The Hobart Film Society (HFS) is the oldest continually operating film society in Australia.

==History==
Founded on 14 May 1946, the HFS originally aimed to screen niché films, such as independent, foreign-language and arthouse films that would otherwise not have an opportunity to be screened in Tasmania.

By 1953 it was the largest film society in Australia, with 800 members. The HFS commenced screenings at the Hydro-Electric Commission Theatrette, and later at the State Cinema. Other venues have included the Avalon Theatre, Cinema One (former Tatler Newsreel Theatre, underground at 86 Murray Street), West End Twin Cinemas (later Village Cinema), the Geology Theatre at the University of Tasmania, Dechaineux Theatre and the Philip Smith Centre in Glebe. Early venues had the capacity to screen either 16mm or 35mm films. 35mm projection was always done by professional projectionists while 16mm projection was done by committee members. HFS screened its first DVD in 2005, and digital has since become the dominant means of projection.

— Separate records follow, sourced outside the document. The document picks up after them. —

(* ===== verification/Prelude.v ===== *)
(** * Private backup cache: a verification development

    The program is an append-only store for encrypted backup blobs.  A client
    signs every request with one header (an auth proof); the server checks the
    proof before it reads the body, streams an upload into the log of the
    account the proof names, and lets that account read, list, prune and erase
    its log.  An account is a public key; a log is one device's blobs of one
    generation, numbered from 1 without gaps.

    ** The parts, and where they are modelled

    Go's library, as far as the program uses it.  [Prelude] (this file: bytes,
    strings, sums and maxima over lists, Go's unordered map iteration
    [GoRange]), [GoStrings] (strings, strconv), [GoError] (sentinels, wrapping,
    [Is] and [As], the [result] type and its [try] notation), [GoTime],
    [GoIO] (readers as a class [Reader] with its contract [ReaderLaws],
    ReadAll, ReadFull), [Sha256], [Base64], [Json] with [JsonFacts], [Url] with
    [UrlEscape], [Sql] (database/sql over a server whose round trips may fail
    before or after taking effect).  Machine integers are [Z] with [wrap64]
    written where the code adds or multiplies.  [Systems] has what concurrent
    models share: executions, simulations, invariants of histories.

    The auth proof.  [AuthProof] is internal/authproof/authproof.go;
    [AuthProofProps] shows what a proof binds, that it round-trips, and exactly
    when [Verify] accepts it.  [Nonce] is internal/nonce: the in-memory store,
    and the database store with the statements of concurrent replicas
    interleaved.

    The blob store.  [BlobStore] holds the interface of
    internal/blobstore/blobstore.go as a class, the abstract log ([alog], one
    list of blobs per stream), the [spec_] operations on it, and the class
    [BlobStoreOk]: what an implementation promises, with its infrastructure
    allowed to fail.  [LogFacts] has the lemmas on the log, [Trace] sequences
    of calls.  [MemoryStore] is memory.go, [PostgresStore] is postgres.go (one
    function per SQL statement, composed in the code's transactions),
    [Tracing] is tracing.go.  Their instances of [BlobStoreOk] are in
    [MemoryStoreOk], [PostgresStoreOk] (with [PostgresFacts] and
    [PostgresManifest]) and [Tracing].  [MemoryConcurrent] runs the operations
    of memory.go concurrently, each of their critical sections a step;
    [PostgresRace] runs the transactions of uploads and deletions against each
    other, statement by statement; [Pool] is which connections the operations
    of both database stores take, hold and give back, on every path.

    The server.  [Bodies] has the two wrappers around a request body
    (countingBody of server.go, digestVerifyingBody of
    middlewares/authproof.go), [Http] the response, its writers (statusRecorder
    of telemetry.go, sizeGuard of server.go), the signals of telemetry.go and
    responses.go, [WriterFacts]
    their lemmas, [Handlers] internal/server/handlers, [Middlewares] the
    authentication, [Server] the telemetry, the middleware chain, the routes
    and [New].  [Api]
    gives the abstract HTTP API, a function on the log, and shows that the
    handlers over any [BlobStoreOk] store implement it; [AuthGate] isolates the
    decision of the authentication; [ServerProps] states what the whole chain
    does with a request to an endpoint, [Public] what it does with any other,
    [TelemetryProps] what it tells of either.  [HandlerFacts] has the lemmas
    that carry a property through every handler and every layer: a property of
    the world is an instance of [Stable], the hints of its database [keeps]
    do the rest.  [Service] runs any number of requests at once, each passing
    the gate in one step and performing its operation in a later one.

    The process.  [Config] is config.go and logger.go, [Main] is the boot of
    main.go with wallet.go and otel.go, [Lifecycle] what follows it: the
    listener, the signal, the graceful shutdown, the exit.

    The client.  [Client] is client/client.go, one definition per method, over
    any transport; [ClientConcurrent] runs calls that share its cached limits; [ClientServer] is a network that delivers a request once to
    the server of [Server]; [EndToEnd] composes both, call by call, and
    [Session] over a sequence of calls on one client.

    [ServerWitness], [ServiceWitness], [PostgresWitness], [ClientWitness] and the modules [Toy],
    [NonceWitness], [MemoryStoreWitness] apply the theorems to concrete inputs.

    ** How the parts meet

    A request runs through [serve]: telemetry, CORS, the size cap, the router,
    the authentication, a handler.  All of them act on one [world] (the
    response under construction, the body, the two stores, the log), since they
    share the writer and the body.  Handlers reach the store through the class
    [BlobStore] only, and their theorems use [BlobStoreOk] only; the stores
    discharge it.  A clock reading or a draw of random bytes is an argument of
    the step that takes it.

    Concurrency is modelled where state is shared.  Requests share the two
    stores and meet there at most twice, at the nonces and at one operation of
    the store ([Service]); that an operation may count as one step is
    [mem_linearizable] for the in-memory store, while for the database it is
    the work of its transactions, examined statement by statement in
    [PostgresRace].  The statements of a nonce's consumption interleave in
    [Nonce], calls of one client in [ClientConcurrent].

    ** What is shown

    - The service: [serve_refines_api], [upload_stored_is_signed],
      [store_behind_auth], [oversize_upload], [spec_api_isolated], [api_refines],
      [telemetry_discloses], [public_answered]; under concurrent requests,
      [service_refines] and [service_replay].
    - The proof: [Verify_outcome], [Sign_Verify], [Action_injective],
      [Canonical_injective], [BodySha256_Action], [Decode_Encode],
      [Decode_outcome]; replays: [proof_admitted_once], [postgres_nonce_once],
      [memory_nonce_exactly_once], [memory_Consume_outcome],
      [postgres_Consume_outcome], and [memory_Consume_late], a replay that the
      two clock readings leave open.
    - The in-memory store: [mem_trace_refines_log], [mem_log_contiguous],
      [mem_Append_outcome], [mem_Append_Get], [mem_DeleteGeneration_retains],
      [mem_DeleteAccount_erases], [mem_accounts_isolated]; under concurrency,
      [mem_linearizable].
    - The database store: [pg_trace_refines_log] (under any failures),
      [stores_agree] (with the in-memory store), [pg_chunks_ends],
      [pg_log_complete] (under any interleaving of statements); two ways in
      which it falls short, [truncated_upload_accepted] and [erase_race]; its
      connections, [pool_no_deadlock], with what the manifest of the obvious
      shape would do, [nested_manifest_deadlocks], and what slow uploads do,
      [slow_uploads_stall].
    - [WithTracing_transparent], [parsePathInt_outcome]; the process:
      [Load_outcome], [main_boots], [life_cycle], [traced_derivations].
    - The client: [requestURI_verbatim], [client_do_sends],
      [limits_collapse], [client_AppendBytes_outcome], [client_Blob_outcome], and
      [client_session_refines]: whatever sequence of calls a client makes over
      a network that delivers, it observes the abstract log of its account.

    ** Fuel and bounds

    A loop over a reader gets one more step than [rd_fuel], the bytes and
    chunks still to come: [ReadAll_ok] and [pg_chunks_ends] show that more
    changes nothing, and [out_of_fuel] is never an outcome.  The JSON scanner
    gets two calls per byte ([scan_fuel_enough]); digits of a number get one
    step per bit ([digits_ok]).  Streams are shorter than 2^50 bytes
    ([stream_fits]), clock readings lie in the range of [clock_ok], and the
    numbers of a stream in 1 .. 2^30, which the handlers enforce.

    ** Parameters

    Code outside the repository is a parameter: elliptic curve and wallet
    ([Crypto], with [CryptoLaws]: a made signature verifies, a key survives its
    text), go-chi's matching ([Chi], [ChiLaws]), the zone times are rendered in
    ([TimeFormat]), the encoding and collation of the database ([PgServer],
    [PgServerLaws]), the client's transport and the parsers it uses
    ([Transport], [Decoders]).  SHA-256, base64, JSON and URLs are executable
    definitions.

    ** Not modelled

    What OpenTelemetry and slog do with the spans, metrics and records they are
    given, and the extraction of a caller's trace context; the enforcement of
    [StreamTimeout] (net/http's); idle connections of the pool and their
    lifetime; rows of operations that only read interleaved with writers beyond
    their snapshot; the log lines of the handlers' errors; the version the
    telemetry reports of the binary; documentation, docker files and tests. *)
From stdpp Require Export base gmap strings list sorting.
From Stdlib Require Export ZArith Lia.
From Stdlib Require Export Ascii.

(** Hint databases of the development: [go] rewrites with the facts about
    Go's primitives, and its resolution half carries the components'
    preservation lemmas. *)
Create HintDb go.
Create Rewrite HintDb go.

(** * Bytes and strings

    A Go [string] is a byte sequence, and so is Rocq's [string]; a Go
    [[]byte] that is not used as a text is a [list ascii]. *)

Abbreviation bytes := (list ascii).

(** [string(b)] and [[]byte(s)] *)
Fixpoint bytes_of_string (s : string) : bytes :=
  match s with
  | EmptyString => []
  | String c s' => c :: bytes_of_string s'
  end.

Fixpoint string_of_bytes (b : bytes) : string :=
  match b with
  | [] => EmptyString
  | c :: b' => String c (string_of_bytes b')
  end.

(** * Go maps

    A Go map with string keys is a [gmap string V]; [range] enumerates it in
    an order the language leaves open, so every definition that iterates over
    a map is parameterised by an enumeration and every theorem holds for all
    of them. *)
Class GoRange (V : Type) := {
  range : gmap string V -> list (string * V);
  range_perm m : range m ≡ₚ map_to_list m;
}.

(** One enumeration, for evaluating the model on concrete inputs. *)
Definition default_range (V : Type) : GoRange V :=
  {| range := map_to_list; range_perm m := reflexivity _ |}.

(** [for id, r := range m { if p(r) { delete(m, id); n++ } }] *)
Definition delete_where {V} `{GoRange V} (p : V -> bool) (m : gmap string V)
    : gmap string V * Z :=
  foldl (fun acc ir => if p ir.2 then (delete ir.1 acc.1, (acc.2 + 1)%Z) else acc)
    (m, 0%Z) (range m).

(** * Machine integers *)

(** Two's complement wrap-around of a 64-bit signed integer: Go's [int] on
    the targets the service is built for, and [int64]. *)
Definition wrap64 (z : Z) : Z := (z + 2 ^ 63) mod 2 ^ 64 - 2 ^ 63.

Definition in64 (z : Z) : Prop := (- 2 ^ 63 <= z < 2 ^ 63)%Z.

(** [for _, x := range xs { if keep(x) && f(x) > m { m = f(x) } }] *)
Definition max_over {A} (keep : A -> bool) (f : A -> Z) (init : Z) (xs : list A) : Z :=
  foldl (fun m x => if keep x && (m <? f x)%Z then f x else m) init xs.

(** Sum and maximum of an integer measure over a list. *)
Definition zsum {A} (f : A -> Z) (l : list A) : Z := foldr (fun x t => (f x + t)%Z) 0%Z l.
Definition zmax {A} (f : A -> Z) (init : Z) (l : list A) : Z :=
  foldr (fun x t => Z.max (f x) t) init l.

#[global] Instance in64_dec z : Decision (in64 z).
Proof. unfold in64. apply _. Defined.

(** * Lemmas on bytes and strings *)

Lemma string_of_bytes_of_string s : string_of_bytes (bytes_of_string s) = s.
Proof. induction s; simpl; congruence. Qed.

Lemma bytes_of_string_of_bytes b : bytes_of_string (string_of_bytes b) = b.
Proof. induction b; simpl; congruence. Qed.

#[global] Instance bytes_of_string_inj : Inj (=) (=) bytes_of_string.
Proof.
  intros s t E. by rewrite <- (string_of_bytes_of_string s), E, string_of_bytes_of_string.
Qed.

#[global] Instance string_of_bytes_inj : Inj (=) (=) string_of_bytes.
Proof.
  intros s t E. by rewrite <- (bytes_of_string_of_bytes s), E, bytes_of_string_of_bytes.
Qed.

Lemma string_app_cons c s t : String c s +:+ t = String c (s +:+ t).
Proof. done. Qed.

Lemma string_app_nil_l t : EmptyString +:+ t = t.
Proof. done. Qed.

Lemma string_app_nil_r s : s +:+ EmptyString = s.
Proof. induction s; [done|]. rewrite string_app_cons. congruence. Qed.

Lemma string_app_assoc s t u : (s +:+ t) +:+ u = s +:+ (t +:+ u).
Proof. induction s; [done|]. rewrite !string_app_cons. congruence. Qed.

Lemma bytes_of_string_app s t :
  bytes_of_string (s +:+ t) = bytes_of_string s ++ bytes_of_string t.
Proof. induction s; [done|]. rewrite string_app_cons. simpl. congruence. Qed.

Lemma string_of_bytes_app s t :
  string_of_bytes (s ++ t) = string_of_bytes s +:+ string_of_bytes t.
Proof. induction s; [done|]. simpl. rewrite string_app_cons. congruence. Qed.

Lemma length_bytes_of_string s : length (bytes_of_string s) = String.length s.
Proof. induction s; simpl; congruence. Qed.

(** Two texts cut at the first occurrence of a separator agree piecewise. *)
Lemma split_at_sep {A} (sep : A) (a a' b b' : list A) :
  sep ∉ a -> sep ∉ a' -> a ++ sep :: b = a' ++ sep :: b' -> a = a' /\ b = b'.
Proof.
  revert a'. induction a as [|x a IH]; intros [|y a'] Ha Ha' E; simplify_eq/=;
    [done|set_solver|set_solver|].
  destruct (IH a') as [-> ->]; set_solver.
Qed.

In the 1980s, the HFS curated weekly exhibitions for the State Cinema as part of the AFI Cinémathèque circuit. The society projected mostly classic and foreign language films, including Jesus of Montreal, Wings of Desire, and The Killing Fields, which included a Q&A with actor Haing S. Ngor, a qualified surgeon, gynecologist and survivor of the Khmer Rouge regime in Cambodia.

Membership for the HFS has varied over the years peaking at 1,774 in 1983. In 2021, there were 143 members.

===Hobart International Film Festival===
The HFS curated the annual Hobart International Film Festivals between 1974 and 1992, which were often attended by several hundred members and non-members.